### THE TASK
Where the word "pose" appears in a line below, copy the whole line.
--- DATASET CONTENT Enclosed Below ---
Lemma CopyDir_returns_raw_error_witness :
  Some (ExitError 1) = Some (ExitError 1)
  ∧ raw_error (mkTask DirCreate "L/b" "/r/b") (ExitError 1) = true.
Proof.
  apply (CopyDir_returns_raw_error "L" "/r" tree_two_dirs
           (world_file_at "/r/b")
           (fst (CopyDir "L" "/r" tree_two_dirs (world_file_at "/r/b")))
           (Some (ExitError 1))
           (trace (fst (CopyDir "L" "/r" tree_two_dirs (world_file_at "/r/b"))))).
  - vm_compute. reflexivity.
  - vm_compute. reflexivity.
  - vm_compute. reflexivity.
Defined.

(** C7, counterexample: the same tree fails at the directory [a] in one
    world and at the directory [b] in another, and [CopyDir] returns the
    same error both times; no function of the returned error gives the
    task that failed. *)
Lemma CopyDir_error_names_no_task :
  ¬ ∃ identify : error → Task,
      ∀ w w' e t,
        CopyDir "L" "/r" tree_two_dirs w = (w', Some e) →
        last (trace w') = Some (EvEnd t (Some e)) →
        identify e = t.
Proof.
  intros [identify H].
  assert (Ha : identify (ExitError 1) = mkTask DirCreate "L/a" "/r/a").
  { eapply (H (world_file_at "/r/a")); vm_compute; reflexivity. }
  assert (Hb : identify (ExitError 1) = mkTask DirCreate "L/b" "/r/b").
  { eapply (H (world_file_at "/r/b")); vm_compute; reflexivity. }
  rewrite Ha in Hb. discriminate.
Qed.

(** ** File copies are sequential *)

(** C9, as the code has it: in every run of [CopyDir] at most one file
    copy is in flight at any time. *)
Theorem copies_one_at_a_time
    (L R : string) (tree : fsnode) (w w' : World) (r : option error)
    (evs : list Event) :
  CopyDir L R tree w = (w', r) →
  trace w' = trace w ++ evs →
  peak_in_flight 0 evs ≤ 1.
Proof.
  intros Hrun Htr. eapply seq_trace_peak, CopyDir_seq; eassumption.
Qed.

Lemma copies_one_at_a_time_witness :
  peak_in_flight 0
    (trace (fst (CopyDir "L" "/tmp/dst" tree_two_files
                   (with_files files_two empty_world)))) ≤ 1.
Proof.
  apply (copies_one_at_a_time "L" "/tmp/dst" tree_two_files
           (with_files files_two empty_world)
           (fst (CopyDir "L" "/tmp/dst" tree_two_files
                   (with_files files_two empty_world)))
           None).
  - vm_compute. reflexivity.
  - vm_compute. reflexivity.
Defined.

(** C9, counterexample: two files of one directory that exists on the
    remote side are copied one after the other; the second copy begins
    after the first has ended, and two copies are never in flight. *)
Lemma two_files_not_concurrent :
  trace (fst (CopyDir "L" "/tmp/dst" tree_two_files
                (with_files files_two empty_world)))
  = [EvBegin (mkTask DirCreate "L" "/tmp/dst");
     EvEnd (mkTask DirCreate "L" "/tmp/dst") None;
     EvBegin (mkTask FileCopy "L/f1" "/tmp/dst/f1");
     EvEnd (mkTask FileCopy "L/f1" "/tmp/dst/f1") None;
     EvBegin (mkTask FileCopy "L/f2" "/tmp/dst/f2");
     EvEnd (mkTask FileCopy "L/f2" "/tmp/dst/f2") None]
  ∧ ¬ 2 ≤ peak_in_flight 0
            (trace (fst (CopyDir "L" "/tmp/dst" tree_two_files
                           (with_files files_two empty_world)))).
Proof. split; [vm_compute; reflexivity | vm_compute; lia]. Qed.

(** ** Quoting *)

(** C1, at the failing input: for the directory [it's mine] the command
    is [mkdir -p '/tmp/dst/it's mine']; its last quote is not closed, the
    shell rejects it, [CopyDir] returns the exit error and the directory
    is not made. *)
Theorem apostrophe_breaks_mkdir :
  mkdir_command (filepath.Join ["/tmp/dst"; "it's mine"])
    = "mkdir -p '/tmp/dst/it's mine'"
  ∧ sh.words "mkdir -p '/tmp/dst/it's mine'" = None
  ∧ snd (CopyDir "L" "/tmp/dst" tree_quote empty_world) = Some (ExitError 2)
  ∧ last (trace (fst (CopyDir "L" "/tmp/dst" tree_quote empty_world)))
    = Some (EvEnd (mkTask DirCreate "L/it's mine" "/tmp/dst/it's mine")
                  (Some (ExitError 2)))
  ∧ remote_fs (fst (CopyDir "L" "/tmp/dst" tree_quote empty_world))
      !! "/tmp/dst/it's mine" = None.
Proof. repeat split; vm_compute; reflexivity. Qed.
(* ===== verification/_CoqProject ===== *)
-Q . S2P
Prelude.v
Words.v
Bus.v
SparcState.v
Windows.v
Isa.v
Traps.v
SparcAlu.v
SparcCtl.v
SparcMem.v
SparcIU.v
SparcDecode.v
AluProps.v
WindowProps.v
CtlProps.v
MulProps.v
Memory.v
MemProps.v
LoadStoreProps.v
ResetProps.v
Leon2.v
Leon2Props.v
SystemProps.v
BoardProps.v
Witnesses.v
ArmState.v
ArmSupp.v
ArmShift.v
ArmExec.v
Thumb.v
ArmMachine.v
ArmTlb.v
ArmCache.v
ArmMmu.v
ArmMem.v
ArmTransfer.v
ArmCopro.v
ArmRun.v
ArmMmuTyped.v
ArmLemmas.v
ArmDPProps.v
ArmMulProps.v
ArmBanks.v
ThumbProps.v
ArmTyped.v
ArmTlbProps.v
ArmMachineTyped.v
ArmRunTyped.v
ArmCoproProps.v
ArmTransferProps.v
ArmStackProps.v
ArmPipeProps.v
ArmExcProps.v
Config.v
ConfigProps.v
ArmWitnesses.v
MipsState.v
MipsLemmas.v
MipsTlb.v
MipsDecode.v
MipsRun.v
MipsTlbSpec.v
MipsAluProps.v
MipsMemProps.v
MipsTyped.v
MipsRunProps.v
MipsWitnesses.v
FlashBoard.v
FlashIntel.v
FlashIntelBus.v
FlashAmd.v
FlashAmdProps.v
FlashWitnesses.v
GdbNet.v
GdbServer.v
GdbPackets.v
GdbSession.v
GdbTargets.v
GdbExec.v
GdbProps.v
(* ===== verification/Words.v ===== *)
(** * Machine words and the bit macros

    C integers at their width, as [Z] with the wrap-around written out, and the
    macros of src/arch_sparc/common/bits.h with the helpers of
    src/arch_sparc/instructions/i_utils.c.  The lemmas relate each macro to
    [Z.testbit] and to division by powers of two. *)

From Stdlib Require Import ZArith Lia Bool.
From stdpp Require Import base numbers option list.
From S2P Require Import Prelude.

(** ** C conversions *)

Definition u8 (z : Z) : Z := z mod 256.
Definition u16 (z : Z) : Z := z mod 65536.
Definition u32 (z : Z) : Z := z mod 4294967296.
Definition u64 (z : Z) : Z := z mod 18446744073709551616.

(** [(int) z]: the two's complement value of the low 32 bits. *)
Definition s32 (z : Z) : Z :=
  if u32 z <? 2147483648 then u32 z else u32 z - 4294967296.

Definition is_u32 (z : Z) : Prop := 0 <= z < 4294967296.

#[export] Instance is_u32_dec z : Decision (is_u32 z).
Proof. unfold is_u32. apply _. Defined.

Lemma u32_range z : is_u32 (u32 z).
Proof. unfold is_u32, u32. apply Z.mod_pos_bound. lia. Qed.

Lemma u32_id z : is_u32 z -> u32 z = z.
Proof. apply Z.mod_small. Qed.

Lemma u32_idem z : u32 (u32 z) = u32 z.
Proof. apply u32_id, u32_range. Qed.

Lemma u32_add_l a b : u32 (u32 a + b) = u32 (a + b).
Proof. unfold u32. apply Zplus_mod_idemp_l. Qed.

Lemma u32_add_r a b : u32 (a + u32 b) = u32 (a + b).
Proof. unfold u32. apply Zplus_mod_idemp_r. Qed.

Lemma u32_s32 z : u32 (s32 z) = u32 z.
Proof. unfold s32, u32. case_tests; Z.div_mod_to_equations; lia. Qed.

Lemma s32_range z : -2147483648 <= s32 z < 2147483648.
Proof. pose proof (u32_range z). unfold s32, is_u32 in *. case_tests; lia. Qed.

Lemma s32_congr z : exists k, s32 z = z + k * 4294967296.
Proof.
  unfold s32, u32. case_tests.
  - exists (- (z / 4294967296)). Z.div_mod_to_equations; lia.
  - exists (- (z / 4294967296) - 1). Z.div_mod_to_equations; lia.
Qed.

Lemma s32_id z : -2147483648 <= z < 2147483648 -> s32 z = z.
Proof. intros. unfold s32, u32. case_tests; Z.div_mod_to_equations; lia. Qed.

#[export] Hint Resolve u32_range : words.
#[export] Hint Extern 2 (is_u32 _) => (unfold is_u32; lia) : words.

(** ** The macros of bits.h *)

(** [bitsmask(n, m)]: [(~0u >> m) << (31 - n + m) >> (31 - n)]. *)
Definition bitsmask (n m : Z) : Z :=
  Z.shiftr (u32 (Z.shiftl (Z.shiftr 0xFFFFFFFF m) (31 - n + m))) (31 - n).

(** [bit(x, n)]: [(x >> n) & 1]. *)
Definition bit (x n : Z) : Z := Z.land (Z.shiftr x n) 1.

(** [bits(x, n, m)]: [uint32 y = x; y << (31 - n) >> (31 - n + m)]. *)
Definition bits (x n m : Z) : Z :=
  Z.shiftr (u32 (Z.shiftl (u32 x) (31 - n))) (31 - n + m).

Definition set_bits (x n m : Z) : Z := Z.lor x (bitsmask n m).
Definition set_bit (x b : Z) : Z := set_bits x b b.
Definition clear_bits (x n m : Z) : Z := Z.land x (u32 (Z.lnot (bitsmask n m))).
Definition clear_bit (x b : Z) : Z := clear_bits x b b.

(** [sign_ext(x, nbits)] of i_utils.c: [(x << n) >> n] on a signed int, with
    [n = 32 - nbits]. *)
Definition sign_ext (x nbits : Z) : Z :=
  let n := 32 - nbits in Z.shiftr (s32 (Z.shiftl x n)) n.

Definition sign_ext13 (x : Z) : Z := sign_ext x 13.
Definition sign_ext22 (x : Z) : Z := sign_ext x 22.

#[global] Arguments u8 : simpl never.
#[global] Arguments u16 : simpl never.
#[global] Arguments u32 : simpl never.
#[global] Arguments u64 : simpl never.
#[global] Arguments s32 : simpl never.
#[global] Arguments bit : simpl never.
#[global] Arguments bits : simpl never.
#[global] Arguments set_bits : simpl never.
#[global] Arguments clear_bits : simpl never.
#[global] Arguments set_bit : simpl never.
#[global] Arguments clear_bit : simpl never.
#[global] Arguments sign_ext : simpl never.
#[global] Arguments sign_ext13 : simpl never.

(** ** Lemmas *)

Lemma pow2_pos n : 0 <= n -> 0 < 2 ^ n.
Proof. intros. apply Z.pow_pos_nonneg; lia. Qed.

Lemma u32_pow z : u32 z = z mod 2 ^ 32.
Proof. reflexivity. Qed.

Lemma testbit_u32 z i : 0 <= i -> Z.testbit (u32 z) i = Z.testbit z i && (i <? 32).
Proof.
  intros Hi. rewrite u32_pow. destruct (Z.ltb_spec i 32).
  - rewrite Z.mod_pow2_bits_low by lia. by rewrite andb_true_r.
  - rewrite Z.mod_pow2_bits_high by lia. by rewrite andb_false_r.
Qed.

Lemma testbit_above_32 z i : is_u32 z -> 32 <= i -> Z.testbit z i = false.
Proof.
  intros Hz Hi. rewrite <- (u32_id z Hz), testbit_u32 by lia.
  rewrite (proj2 (Z.ltb_ge i 32)) by lia. apply andb_false_r.
Qed.

Lemma is_u32_testbit z :
  0 <= z -> (forall i, 32 <= i -> Z.testbit z i = false) -> is_u32 z.
Proof.
  intros Hz H. rewrite <- (Z.mod_small z (2 ^ 32)).
  - apply u32_range.
  - split; [done|]. destruct (Z.eq_dec z 0) as [->|Hne]; [lia|].
    apply Z.log2_lt_pow2; [lia|].
    destruct (Z.lt_ge_cases (Z.log2 z) 32) as [|Hge]; [done|].
    specialize (H _ Hge). rewrite Z.bit_log2 in H by lia. done.
Qed.

Lemma u32_inj_testbit a b :
  is_u32 a -> is_u32 b ->
  (forall i, 0 <= i < 32 -> Z.testbit a i = Z.testbit b i) -> a = b.
Proof.
  intros Ha Hb H. apply Z.bits_inj'. intros i Hi.
  destruct (Z.lt_ge_cases i 32); [apply H; lia|].
  rewrite !testbit_above_32; auto.
Qed.

Lemma land_u32 a b : is_u32 a -> 0 <= b -> is_u32 (Z.land a b).
Proof.
  intros Ha Hb. apply is_u32_testbit; [apply Z.land_nonneg; auto|].
  intros i Hi. by rewrite Z.land_spec, testbit_above_32.
Qed.

Lemma lor_u32 a b : is_u32 a -> is_u32 b -> is_u32 (Z.lor a b).
Proof.
  intros Ha Hb. apply is_u32_testbit; [apply Z.lor_nonneg; split; [apply Ha|apply Hb]|].
  intros i Hi. by rewrite Z.lor_spec, !testbit_above_32.
Qed.

Lemma shiftr_u32 a n : is_u32 a -> 0 <= n -> is_u32 (Z.shiftr a n).
Proof.
  intros Ha Hn. apply is_u32_testbit; [apply Z.shiftr_nonneg, Ha|].
  intros i Hi. rewrite Z.shiftr_spec, testbit_above_32; auto; lia.
Qed.

#[export] Hint Resolve land_u32 lor_u32 shiftr_u32 : words.

Lemma bit_testbit x n : 0 <= n -> bit x n = Z.b2z (Z.testbit x n).
Proof.
  intros Hn. unfold bit. rewrite (Z.land_ones _ 1) by lia.
  rewrite Z.testbit_spec' by lia. rewrite Z.shiftr_div_pow2 by lia. reflexivity.
Qed.

Lemma bit_1_iff x n : 0 <= n -> bit x n = 1 <-> Z.testbit x n = true.
Proof. intros Hn. rewrite bit_testbit by lia. destruct (Z.testbit x n); cbn; lia. Qed.

(** The top bit of a 32-bit word is its sign. *)
Lemma bit31 x : is_u32 x -> bit x 31 = if 2147483648 <=? x then 1 else 0.
Proof.
  intros Hx. unfold bit, is_u32 in *. rewrite (Z.land_ones _ 1), Z.shiftr_div_pow2 by lia.
  change (2 ^ 31) with 2147483648. change (2 ^ 1) with 2.
  case_tests; Z.div_mod_to_equations; lia.
Qed.

Lemma bits_spec x n m :
  0 <= m <= n -> n <= 31 -> bits x n m = (x / 2 ^ m) mod 2 ^ (n - m + 1).
Proof.
  intros Hm Hn. unfold bits. apply Z.bits_inj'. intros i Hi.
  rewrite Z.shiftr_spec, testbit_u32, Z.shiftl_spec by lia.
  replace (i + (31 - n + m) - (31 - n)) with (i + m) by lia.
  rewrite testbit_u32 by lia.
  destruct (Z.lt_ge_cases i (n - m + 1)).
  - rewrite Z.mod_pow2_bits_low, Z.div_pow2_bits by lia.
    rewrite (proj2 (Z.ltb_lt _ 32)), (proj2 (Z.ltb_lt _ 32)) by lia.
    by rewrite !andb_true_r.
  - rewrite Z.mod_pow2_bits_high by lia.
    rewrite (proj2 (Z.ltb_ge (i + (31 - n + m)) 32)) by lia. apply andb_false_r.
Qed.

Lemma bits_range x n m : 0 <= m <= n -> n <= 31 -> 0 <= bits x n m < 2 ^ (n - m + 1).
Proof. intros. rewrite bits_spec by done. apply Z.mod_pos_bound, pow2_pos. lia. Qed.

Lemma bits_u32 x n m : 0 <= m <= n -> n <= 31 -> is_u32 (bits x n m).
Proof.
  intros. pose proof (bits_range x n m ltac:(done) ltac:(done)). unfold is_u32.
  split; [lia|]. apply Z.lt_le_trans with (2 ^ (n - m + 1)); [lia|].
  apply (Z.pow_le_mono_r 2 (n - m + 1) 32); lia.
Qed.

Lemma testbit_bitsmask n m i :
  0 <= m <= n -> n <= 31 -> 0 <= i ->
  Z.testbit (bitsmask n m) i = (m <=? i) && (i <=? n).
Proof.
  intros Hm Hn Hi. unfold bitsmask.
  rewrite Z.shiftr_spec, testbit_u32 by lia.
  destruct (Z.leb_spec m i), (Z.leb_spec i n); cbn.
  - rewrite Z.shiftl_spec, Z.shiftr_spec by lia.
    replace (0xFFFFFFFF) with (Z.ones 32) by reflexivity.
    rewrite Z.ones_spec_low by lia. rewrite (proj2 (Z.ltb_lt _ 32)) by lia. done.
  - rewrite (proj2 (Z.ltb_ge _ 32)) by lia. apply andb_false_r.
  - rewrite Z.shiftl_spec_low by lia. done.
  - rewrite Z.shiftl_spec_low by lia. done.
Qed.

Lemma bitsmask_u32 n m : 0 <= m <= n -> n <= 31 -> is_u32 (bitsmask n m).
Proof.
  intros. unfold bitsmask. apply shiftr_u32; [apply u32_range | lia].
Qed.

Lemma testbit_set_bits x n m i :
  0 <= m <= n -> n <= 31 -> 0 <= i ->
  Z.testbit (set_bits x n m) i = Z.testbit x i || ((m <=? i) && (i <=? n)).
Proof. intros. unfold set_bits. by rewrite Z.lor_spec, testbit_bitsmask. Qed.

Lemma testbit_clear_bits x n m i :
  0 <= m <= n -> n <= 31 -> 0 <= i -> is_u32 x ->
  Z.testbit (clear_bits x n m) i = Z.testbit x i && negb ((m <=? i) && (i <=? n)).
Proof.
  intros Hm Hn Hi Hx. unfold clear_bits.
  rewrite Z.land_spec, testbit_u32, Z.lnot_spec, testbit_bitsmask by lia.
  destruct (Z.ltb_spec i 32); [by rewrite andb_true_r|].
  rewrite testbit_above_32; auto.
Qed.

Lemma set_bits_u32 x n m : 0 <= m <= n -> n <= 31 -> is_u32 x -> is_u32 (set_bits x n m).
Proof. intros. apply lor_u32; [done | by apply bitsmask_u32]. Qed.

Lemma clear_bits_u32 x n m : is_u32 x -> is_u32 (clear_bits x n m).
Proof. intros. apply land_u32; [done | apply u32_range]. Qed.

Lemma leb_antisym_eqb b i : ((b <=? i) && (i <=? b)) = (i =? b).
Proof. destruct (Z.leb_spec b i), (Z.leb_spec i b), (Z.eqb_spec i b); cbn; lia. Qed.

Lemma testbit_set_bit x b i :
  0 <= b <= 31 -> 0 <= i -> Z.testbit (set_bit x b) i = Z.testbit x i || (i =? b).
Proof. intros. unfold set_bit. by rewrite testbit_set_bits, leb_antisym_eqb by lia. Qed.

Lemma testbit_clear_bit x b i :
  0 <= b <= 31 -> 0 <= i -> is_u32 x ->
  Z.testbit (clear_bit x b) i = Z.testbit x i && negb (i =? b).
Proof. intros. unfold clear_bit. by rewrite testbit_clear_bits, leb_antisym_eqb by (auto; lia). Qed.

Lemma set_bit_u32 x b : 0 <= b <= 31 -> is_u32 x -> is_u32 (set_bit x b).
Proof. intros. apply set_bits_u32; auto; lia. Qed.

Lemma clear_bit_u32 x b : is_u32 x -> is_u32 (clear_bit x b).
Proof. apply clear_bits_u32. Qed.

#[export] Hint Resolve bits_u32 set_bit_u32 clear_bit_u32 clear_bits_u32 set_bits_u32 : words.
#[export] Hint Extern 1 (_ <= _ <= _) => lia : words.
#[export] Hint Extern 1 (_ <= _) => lia : words.

(** The value of a sign extension, and that it is the two's complement value of
    the low [nbits] bits. *)
Lemma sign_ext_spec x nbits :
  0 < nbits <= 32 -> 0 <= x < 2 ^ nbits ->
  sign_ext x nbits = if x <? 2 ^ (nbits - 1) then x else x - 2 ^ nbits.
Proof.
  intros Hn Hx. unfold sign_ext.
  rewrite Z.shiftl_mul_pow2, Z.shiftr_div_pow2 by lia.
  assert (HP : 2 ^ 32 = 2 ^ nbits * 2 ^ (32 - nbits))
    by (rewrite <- Z.pow_add_r by lia; f_equal; lia).
  assert (HQ : 2 ^ nbits = 2 * 2 ^ (nbits - 1))
    by (rewrite <- Z.pow_succ_r by lia; f_equal; lia).
  pose proof (pow2_pos (32 - nbits) ltac:(lia)) as Hq.
  pose proof (pow2_pos (nbits - 1) ltac:(lia)) as Hh.
  assert (Hu : u32 (x * 2 ^ (32 - nbits)) = x * 2 ^ (32 - nbits)).
  { apply u32_id. unfold is_u32. change 4294967296 with (2 ^ 32). nia. }
  unfold s32. rewrite Hu.
  change 4294967296 with (2 ^ 32). rewrite HP.
  assert (Hhalf : 2147483648 = 2 ^ (nbits - 1) * 2 ^ (32 - nbits))
    by (change 2147483648 with (2 ^ 31); rewrite <- Z.pow_add_r by lia; f_equal; lia).
  rewrite Hhalf.
  destruct (Z.ltb_spec x (2 ^ (nbits - 1))).
  - rewrite (proj2 (Z.ltb_lt _ _)) by nia. by rewrite Z.div_mul by lia.
  - rewrite (proj2 (Z.ltb_ge _ _)) by nia.
    rewrite <- Z.mul_sub_distr_r. by rewrite Z.div_mul by lia.
Qed.

Lemma sign_ext13_spec x :
  0 <= x < 8192 -> sign_ext13 x = if x <? 4096 then x else x - 8192.
Proof. intros. by apply (sign_ext_spec x 13). Qed.

Lemma sign_ext13_range x : 0 <= x < 8192 -> -4096 <= sign_ext13 x < 4096.
Proof. intros. rewrite sign_ext13_spec by done. case_tests; lia. Qed.

Lemma testbit_small z n i : 0 <= n -> 0 <= z < 2 ^ n -> n <= i -> Z.testbit z i = false.
Proof.
  intros. rewrite <- (Z.mod_small z (2 ^ n)) by lia. by rewrite Z.mod_pow2_bits_high by lia.
Qed.

Lemma land_small_u32 a n : 0 <= n < 4294967296 -> is_u32 (Z.land a n).
Proof. intros. rewrite Z.land_comm. apply is_u32_testbit.
  - apply Z.land_nonneg. lia.
  - intros i Hi. rewrite Z.land_spec, testbit_above_32; auto.
Qed.

#[export] Hint Extern 1 (is_u32 (Z.land _ _)) => apply land_small_u32; lia : words.

(** A word of two parts that do not overlap. *)
Lemma lor_low q s b : 0 <= s -> 0 <= b < 2 ^ s -> Z.lor (q * 2 ^ s) b = q * 2 ^ s + b.
Proof.
  intros Hs Hb. rewrite <- Z.shiftl_mul_pow2 by lia. symmetry. rewrite Z.add_nocarry_lxor.
  - rewrite Z.lxor_lor; [done|]. apply Z.bits_inj'. intros i Hi. rewrite Z.land_spec, Z.bits_0.
    destruct (Z.lt_ge_cases i s) as [Hlt|Hge]; [by rewrite Z.shiftl_spec_low|].
    rewrite (testbit_small b s i) by lia. apply andb_false_r.
  - apply Z.bits_inj'. intros i Hi. rewrite Z.land_spec, Z.bits_0.
    destruct (Z.lt_ge_cases i s) as [Hlt|Hge]; [by rewrite Z.shiftl_spec_low|].
    rewrite (testbit_small b s i) by lia. apply andb_false_r.
Qed.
--- End of Enclosed DATASET CONTENT ---
### EXERCISE RESPONSE
Proof. pose proof (u32_range z). unfold s32, is_u32 in *. case_tests; lia. Qed.
  intros. pose proof (bits_range x n m ltac:(done) ltac:(done)). unfold is_u32.
  pose proof (pow2_pos (32 - nbits) ltac:(lia)) as Hq.
  pose proof (pow2_pos (nbits - 1) ltac:(lia)) as Hh.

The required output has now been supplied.